§ EXERCISE
Some lines below hold "intros". Pick them out and copy them.

§ DATA SUPPLIED
━━━━━━
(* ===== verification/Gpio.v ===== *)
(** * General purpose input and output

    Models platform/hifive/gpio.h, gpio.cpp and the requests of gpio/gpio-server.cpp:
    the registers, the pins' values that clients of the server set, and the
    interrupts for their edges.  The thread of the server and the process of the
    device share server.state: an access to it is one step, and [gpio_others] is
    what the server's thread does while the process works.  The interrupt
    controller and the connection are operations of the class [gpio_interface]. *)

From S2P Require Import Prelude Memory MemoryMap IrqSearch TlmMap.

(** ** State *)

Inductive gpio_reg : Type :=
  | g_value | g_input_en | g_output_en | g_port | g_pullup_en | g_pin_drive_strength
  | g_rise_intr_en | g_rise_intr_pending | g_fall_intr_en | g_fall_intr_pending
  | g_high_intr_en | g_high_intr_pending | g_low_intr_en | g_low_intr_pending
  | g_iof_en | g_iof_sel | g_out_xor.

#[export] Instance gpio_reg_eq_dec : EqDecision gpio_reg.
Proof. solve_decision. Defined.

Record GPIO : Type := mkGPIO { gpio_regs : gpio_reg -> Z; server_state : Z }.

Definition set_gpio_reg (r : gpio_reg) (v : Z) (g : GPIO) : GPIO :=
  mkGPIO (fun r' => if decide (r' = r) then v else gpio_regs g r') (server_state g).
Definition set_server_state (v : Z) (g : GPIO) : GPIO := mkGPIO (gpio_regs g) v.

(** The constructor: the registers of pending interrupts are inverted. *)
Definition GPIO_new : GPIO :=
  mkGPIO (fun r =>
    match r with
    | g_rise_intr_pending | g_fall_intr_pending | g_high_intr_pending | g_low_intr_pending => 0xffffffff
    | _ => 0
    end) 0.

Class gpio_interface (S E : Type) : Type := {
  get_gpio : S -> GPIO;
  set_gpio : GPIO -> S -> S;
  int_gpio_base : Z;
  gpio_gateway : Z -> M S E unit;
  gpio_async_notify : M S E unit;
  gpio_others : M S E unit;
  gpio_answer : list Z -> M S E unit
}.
━━━━━━
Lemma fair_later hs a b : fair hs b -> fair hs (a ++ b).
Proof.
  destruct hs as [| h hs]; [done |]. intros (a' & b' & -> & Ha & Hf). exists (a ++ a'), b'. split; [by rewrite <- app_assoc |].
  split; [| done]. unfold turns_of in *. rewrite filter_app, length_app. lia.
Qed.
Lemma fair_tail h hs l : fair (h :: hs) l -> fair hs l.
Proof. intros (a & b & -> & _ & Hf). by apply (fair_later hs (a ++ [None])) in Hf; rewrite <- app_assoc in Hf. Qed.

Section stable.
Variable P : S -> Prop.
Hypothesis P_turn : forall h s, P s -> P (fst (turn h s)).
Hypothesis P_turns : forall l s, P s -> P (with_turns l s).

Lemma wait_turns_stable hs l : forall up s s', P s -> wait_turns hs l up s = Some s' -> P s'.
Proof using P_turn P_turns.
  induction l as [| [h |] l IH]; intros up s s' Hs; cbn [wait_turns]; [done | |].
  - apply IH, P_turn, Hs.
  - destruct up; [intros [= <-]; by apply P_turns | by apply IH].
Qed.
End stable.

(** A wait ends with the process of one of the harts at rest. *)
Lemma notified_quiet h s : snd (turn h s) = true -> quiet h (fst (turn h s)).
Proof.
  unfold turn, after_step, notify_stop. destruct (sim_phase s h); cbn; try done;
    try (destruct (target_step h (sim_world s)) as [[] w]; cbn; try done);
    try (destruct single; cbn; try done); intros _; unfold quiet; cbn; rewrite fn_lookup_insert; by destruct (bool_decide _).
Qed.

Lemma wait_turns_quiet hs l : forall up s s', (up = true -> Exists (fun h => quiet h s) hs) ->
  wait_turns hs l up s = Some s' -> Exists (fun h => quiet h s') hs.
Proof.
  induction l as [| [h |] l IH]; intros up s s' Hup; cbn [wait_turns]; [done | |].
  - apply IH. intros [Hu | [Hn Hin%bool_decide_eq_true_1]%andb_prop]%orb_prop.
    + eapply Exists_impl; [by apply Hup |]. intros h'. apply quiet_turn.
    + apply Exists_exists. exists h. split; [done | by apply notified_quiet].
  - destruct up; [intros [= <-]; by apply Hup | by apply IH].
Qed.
━━━━━━
§ ANSWER TO THIS EXERCISE
  destruct hs as [| h hs]; [done |]. intros (a' & b' & -> & Ha & Hf). exists (a ++ a'), b'. split; [by rewrite <- app_assoc |].
Proof. intros (a & b & -> & _ & Hf). by apply (fair_later hs (a ++ [None])) in Hf; rewrite <- app_assoc in Hf. Qed.
  induction l as [| [h |] l IH]; intros up s s' Hs; cbn [wait_turns]; [done | |].
  - destruct up; [intros [= <-]; by apply P_turns | by apply IH].
    try (destruct single; cbn; try done); intros _; unfold quiet; cbn; rewrite fn_lookup_insert; by destruct (bool_decide _).
  induction l as [| [h |] l IH]; intros up s s' Hup; cbn [wait_turns]; [done | |].
  - apply IH. intros [Hu | [Hn Hin%bool_decide_eq_true_1]%andb_prop]%orb_prop.
    + eapply Exists_impl; [by apply Hup |]. intros h'. apply quiet_turn.
  - destruct up; [intros [= <-]; by apply Hup | by apply IH].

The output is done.